§ What the task asks
The line containing "and transaction manager, over" marks the end: write out exactly every line from the first line of the data below through that line, and only those.

§ Raw data
(** * order-service: a shallow embedding of the order creation and
    aggregation flow.

    The development follows the layering of the Go sources:

    - [domain]      internal/core/domain (model, errors, repository and
                    transaction interfaces);
    - [repository]  internal/core/repository (the PostgreSQL order repository
                    and transaction manager, over a model of the driver);
    - [logicv1]     internal/logic/v1 (OrderService and its sentinel errors);
    - [mocks]       the test doubles of internal/logic/v1/service_test.go;
    - [webv1]       internal/web/v1 (handlers, aggregation, cart client).

    Conventions.  A Go [float64] is a primitive binary64 float; a Go [int] is
    an integer [Z]; a Go [(v, err)] result is a pair whose second component
    is [None] for a nil error; a pointer result is an [option].  Code that
    talks to the database or to the network threads the state of the outside
    world explicitly: a computation of type [M W A] takes a world and returns
    its result with the next world.  A [context.Context] only carries
    cancellation and tracing and is left out, as are the spans of the
    middleware package; the handlers return the lines they log beside their
    reply.  The database server, the pgx driver and the two downstream
    services are not code of this repository: the model says what the code
    relies on of them, and leaves the rest to the environment. *)

From Stdlib Require Import ZArith List String Ascii Bool Lia.
From Stdlib Require Import Floats Uint63 DecimalString DecimalPos.
From Stdlib Require Import Sorting.Sorted Sorting.Permutation.
Import ListNotations.

Open Scope string_scope.
Open Scope Z_scope.

(* Decimal prices such as 29.99 stand for the nearest binary64 value. *)
Set Warnings "-inexact-float".

(** ** World-passing computations *)

Definition M (W A : Type) : Type := W -> A * W.

(** [strconv.Itoa]. *)
Definition Itoa (n : Z) : string := NilEmpty.string_of_int (Z.to_int n).

(** [strconv.Atoi]: an optional sign, then decimal digits, at least one of
    them, whose value fits an [int]; [None] stands for its error. *)
Definition Atoi (s : string) : option Z :=
  let '(negative, digits) :=
    match s with
    | String "+" rest => (false, rest)
    | String "-" rest => (true, rest)
    | _ => (false, s)
    end in
  if String.eqb digits "" then None
  else
    match NilEmpty.uint_of_string digits with
    | None => None
    | Some d =>
        let n := if negative then - Z.of_uint d else Z.of_uint d in
        if (- 2 ^ 63 <=? n) && (n <? 2 ^ 63) then Some n else None
    end.

(** [float64(n)] for an [int]: the nearest binary64 value, ties to even.
    The primitive conversion takes a 63-bit natural number, so the sign is
    handled apart, and [math.MinInt64], whose magnitude does not fit 63 bits,
    is the power of two it is. *)
Definition float64_of_int (n : Z) : float :=
  if 0 <=? n then of_uint63 (Uint63.of_Z n)
  else if n =? - 2 ^ 63 then (- 0x1p63)%float
  else (- of_uint63 (Uint63.of_Z (- n)))%float.

(** [strings.Contains]. *)
Fixpoint strings_Contains (s substr : string) : bool :=
  String.prefix substr s
  || match s with
     | EmptyString => false
     | String _ rest => strings_Contains rest substr
     end.

(** [l[n] = f(l[n])] for an object held at position [n] of a store; nothing
    happens past the end. *)
Fixpoint update_nth {A : Type} (n : nat) (f : A -> A) (l : list A) : list A :=
  match n, l with
  | _, [] => []
  | O, x :: rest => f x :: rest
  | S n, x :: rest => x :: update_nth n f rest
  end.

(** ** internal/core/domain *)

Module domain.

(** Go errors.  Sentinels are compared by identity, so each one is a
    constructor of its own; [Wrap msg e] is [fmt.Errorf(msg + ": %w", e)],
    [Errorf msg] an error built without [%w], and [External msg] an error
    raised by the database driver, the network stack or a decoder. *)
Inductive error : Type :=
| ErrNotFound            (* domain: errors.New("resource not found") *)
| ErrInvalidInput        (* domain: errors.New("invalid input") *)
| ErrConflict            (* domain: errors.New("resource conflict") *)
| ErrOrderNotFound       (* logic/v1: errors.New("order not found") *)
| ErrInvalidOrderState   (* logic/v1: errors.New("invalid order state") *)
| ErrPaymentFailed       (* logic/v1: errors.New("payment failed") *)
| ErrUnauthorized        (* logic/v1: errors.New("unauthorized access") *)
| pgx_ErrNoRows          (* pgx.ErrNoRows *)
| pgx_ErrTxClosed        (* pgx.ErrTxClosed *)
| errors_New (msg : string)
| External (msg : string)
| Errorf (msg : string)
| Wrap (msg : string) (inner : error).

Fixpoint error_eqb (a b : error) : bool :=
  match a, b with
  | ErrNotFound, ErrNotFound
  | ErrInvalidInput, ErrInvalidInput
  | ErrConflict, ErrConflict
  | ErrOrderNotFound, ErrOrderNotFound
  | ErrInvalidOrderState, ErrInvalidOrderState
  | ErrPaymentFailed, ErrPaymentFailed
  | ErrUnauthorized, ErrUnauthorized
  | pgx_ErrNoRows, pgx_ErrNoRows
  | pgx_ErrTxClosed, pgx_ErrTxClosed => true
  | errors_New m, errors_New n
  | External m, External n
  | Errorf m, Errorf n => String.eqb m n
  | Wrap m x, Wrap n y => String.eqb m n && error_eqb x y
  | _, _ => false
  end.
(** * Ecommerce migration helper: hit decoding, schema identification and
      recommendation rendering

    A shallow embedding of the four JavaScript modules of the helper:

    - [schema_id.js]            ([identifySchema]),
    - [ga4.js]                  (the GA4 hit parser, module [Ga4]),
    - [measurement_protocol.js] (the UA hit parser, module [Ua]),
    - [schema_recommend.js]     ([buildGa4GtagCommand]).

    JavaScript strings are sequences of code units; the embedding uses
    [string], one [ascii] per code unit, which covers every code unit the
    regular expressions and tables of the source mention.  Operations of the
    source that can throw (property access on [undefined]/[null], calling a
    non-function) live in the [outcome] monad; everything else is a plain
    total function. *)

From Stdlib Require Import String Ascii List ZArith Lia Bool Arith.
From Stdlib Require Import Numbers.DecimalString Numbers.DecimalNat.
Import ListNotations.
Set Warnings "-register-all".
Open Scope string_scope.
Open Scope list_scope.

(** ** Completions: a value or a thrown exception *)

Inductive js_error : Type :=
| TypeError.

Inductive outcome (A : Type) : Type :=
| Returns (a : A)
| Throws (e : js_error).

Arguments Returns {A} a.
Arguments Throws {A} e.

Definition bind {A B : Type} (c : outcome A) (k : A -> outcome B) : outcome B :=
  match c with
  | Returns a => k a
  | Throws e => Throws e
  end.

Notation "x <- c ;; k" := (bind c (fun x => k))
  (at level 61, c at next level, right associativity).

(** ** Strings helpers shared by all modules *)

(** [String(n)] for a non-negative integer [n]: its decimal numeral. *)
Definition decimal (n : nat) : string :=
  NilZero.string_of_uint (Nat.to_uint n).

Definition is_digit (c : ascii) : bool :=
  let n := nat_of_ascii c in ((48 <=? n)%nat && (n <=? 57)%nat)%bool.

Definition digit_value (c : ascii) : N := N.of_nat (nat_of_ascii c - 48).

Fixpoint all_chars (p : ascii -> bool) (s : string) : bool :=
  match s with
  | EmptyString => true
  | String c s' => p c && all_chars p s'
  end.

(** Value of a string of decimal digits, most significant digit first. *)
Fixpoint digits_value (acc : N) (s : string) : N :=
  match s with
  | EmptyString => acc
  | String c s' => digits_value (10 * acc + digit_value c)%N s'
  end.

(** A property key is an _array index_ when it is the canonical decimal
    numeral of an integer below 2^32 - 1 (no sign, no leading zero). *)
Definition array_index (key : string) : option N :=
  match key with
  | EmptyString => None
  | String c rest =>
      if all_chars is_digit key
         && (negb (Ascii.eqb c "0") || String.eqb rest "")
      then let n := digits_value 0 key in
           if (n <? 4294967295)%N then Some n else None
      else None
  end.

(** ** JavaScript values handed to the classifier

    The parameter object is whatever the page evaluated: data built from
    literals.  Number values are restricted to integers (a number literal with
    a fraction is not represented; a string holding one is).  [VFun] stands
    for a built-in function object reached through a prototype
    ([Array.prototype.push]); it is what a read gives, not a part of the
    data. *)

Inductive jsval : Type :=
| VUndefined
| VNull
| VBool (b : bool)
| VNum (n : Z)
| VStr (s : string)
| VArr (elems : list jsval)
| VObj (props : list (string * jsval))
| VFun (name : string) (arity : Z).

(** ToBoolean. *)
Definition truthy (v : jsval) : bool :=
  match v with
  | VUndefined | VNull => false
  | VBool b => b
  | VNum n => negb (n =? 0)%Z
  | VStr s => negb (s =? "")
  | VArr _ | VObj _ | VFun _ _ => true
  end.

(** Own property of an object literal: the first binding of the key. *)
Fixpoint own_property (props : list (string * jsval)) (key : string) : option jsval :=
  match props with
  | [] => None
  | (k, v) :: rest => if k =? key then Some v else own_property rest key
  end.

§ Written solution
(** * order-service: a shallow embedding of the order creation and
    aggregation flow.

    The development follows the layering of the Go sources:

    - [domain]      internal/core/domain (model, errors, repository and
                    transaction interfaces);
    - [repository]  internal/core/repository (the PostgreSQL order repository
                    and transaction manager, over a model of the driver);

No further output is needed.